A total of 2,236 new bills and joint resolutions were filed by lawmakers for consideration during the 2020 legislative session, the Second Session of the 57th Legislature. House members filed 1,361 new bills and 16 new joint resolutions. Senators contributed 840 new bills and 19 joint resolutions. The total is more than was filed in 2018, 1,953, in advance of the 56th Legislature’s second session.

In addition to the new bills and joint resolutions filed, more than 2,300 bills and joint resolutions were carried over from the 2019 session and are available for consideration. The large number of carry-over bills and the high number of new bills filed means House bills number into the four-thousands for the first time.

This filing deadline does not apply to appropriations bills that will be heard by the Joint Committees on Appropriations and Budget (JCAB). Those bills typically are filed when legislative budget writers and the governor near an agreement on a spending plan usually in April or May.

The Legislature’s rules also allow the House speaker and Senate president pro tempore to file a bill at any time. Additionally, Senate rules permit a member to file a bill after the filing deadline. The legislation, however, can only proceed if the member agrees to turn over the measure’s authorship to the committee to which it is assigned if it is advanced by the committee. The bill still must be heard on the floor by March 12, the deadline for bills to be heard in their chamber of origin.

Save the date for OHA Advocacy Day on Tuesday, April 14, at the Oklahoma History Center. It will be a one-day event this year beginning with a briefing at the History Center, followed by State Capitol visits across the street.

2020 legislative deadlines you should be aware of:
Feb. 3 – Session convenes/State of the State by Governor
Feb. 27 – House/Senate committee deadline in house of origin
March 12 – Floor deadline for house of origin
April 9 – Opposite house committee deadline
April 23 – Opposite house floor deadline
April-May – Appropriations & Budget ongoing negotiations
May 29 – Sine Die Adjournment 
State budget update

General Revenue Fund collections in December exceeded those of one year ago but missed the monthly estimate, putting revenue for the first six months of fiscal year 2020 ahead of prior year receipts and just above the estimate, the Office of Management and Enterprise Services reported.

“Year-to-date collections for fiscal year 2020 continue to be above the estimate, in spite of the slight decrease in the December monthly figure,” said John Budd, director of the Office of Management and Enterprise Services. “Barring a nationwide slowdown or further deterioration in the oil and gas sector, we expect to remain well within the 5 percent cushion built into the general revenue budget.”
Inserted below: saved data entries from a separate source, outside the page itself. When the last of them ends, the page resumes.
(** ** Encoding

    [json.Marshal] on the values of a payload fails on a NaN, on an infinite
    number and on the other values that only YAML yields and JSON has no form
    for; it encodes everything below one value or nothing. *)
Fixpoint marshal_ok (v : any) : bool :=
  match v with
  | AFloat x => match x with S754_nan | S754_infinity _ => false | _ => true end
  | AArr l => forallb marshal_ok l
  | AObj m => map_fold (λ _ x b, b && marshal_ok x) true m
  | AOther encodes => encodes
  | _ => true
  end.

Definition Marshal (p : payload) : option payload := if marshal_ok (AObj p) then Some p else None.

(** ** Examples, checked against the documented behaviour of Go *)

Definition q (s : string) : string := String quote s +:+ String quote "".

Example parse_object :
  parse_json ("{ " +:+ q "a" +:+ " : [1, -2.5e3 ,true],"+:+ q "b" +:+":null} ")
  = Some (JObj [("a", "[1, -2.5e3 ,true]", JArr [JNum "1"; JNum "-2.5e3"; JBool true]); ("b", "null", JNull)]).
Proof. vm_compute. reflexivity. Qed.

Example parse_rejects :
  (parse_json "", parse_json "01", parse_json "[1,]", parse_json "{}x", parse_json "-", parse_json "1.",
   parse_json (String quote "a"), parse_json "nul") = (None, None, None, None, None, None, None, None).
Proof. vm_compute. reflexivity. Qed.

Example float_tenth : parse_float "0.1" = Some (f64_div f64_one (f64_of_Z 10)).
Proof. vm_compute. reflexivity. Qed.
December’s General Revenue Fund (GRF) collections totaled $631.8 million, $11.2 million or 1.8 percent above collections in December 2018 but $8.9 million or 1.4 percent below the monthly estimate. Total GRF collections over the first six months of FY2020 were $65.6 million or 2.1 percent above the prior year’s collections for the same period and $28.3 million or 0.9 percent above the six-month estimate.

The State Board of Equalization is scheduled to meet Feb. 18. At that meeting, the board will consider an update to the FY2021 estimate and on projected FY2020 collections. The FY2021 number adopted by the board at that meeting will become the starting point for Gov. Kevin Stitt and legislative budget writers to craft that fiscal year’s budget.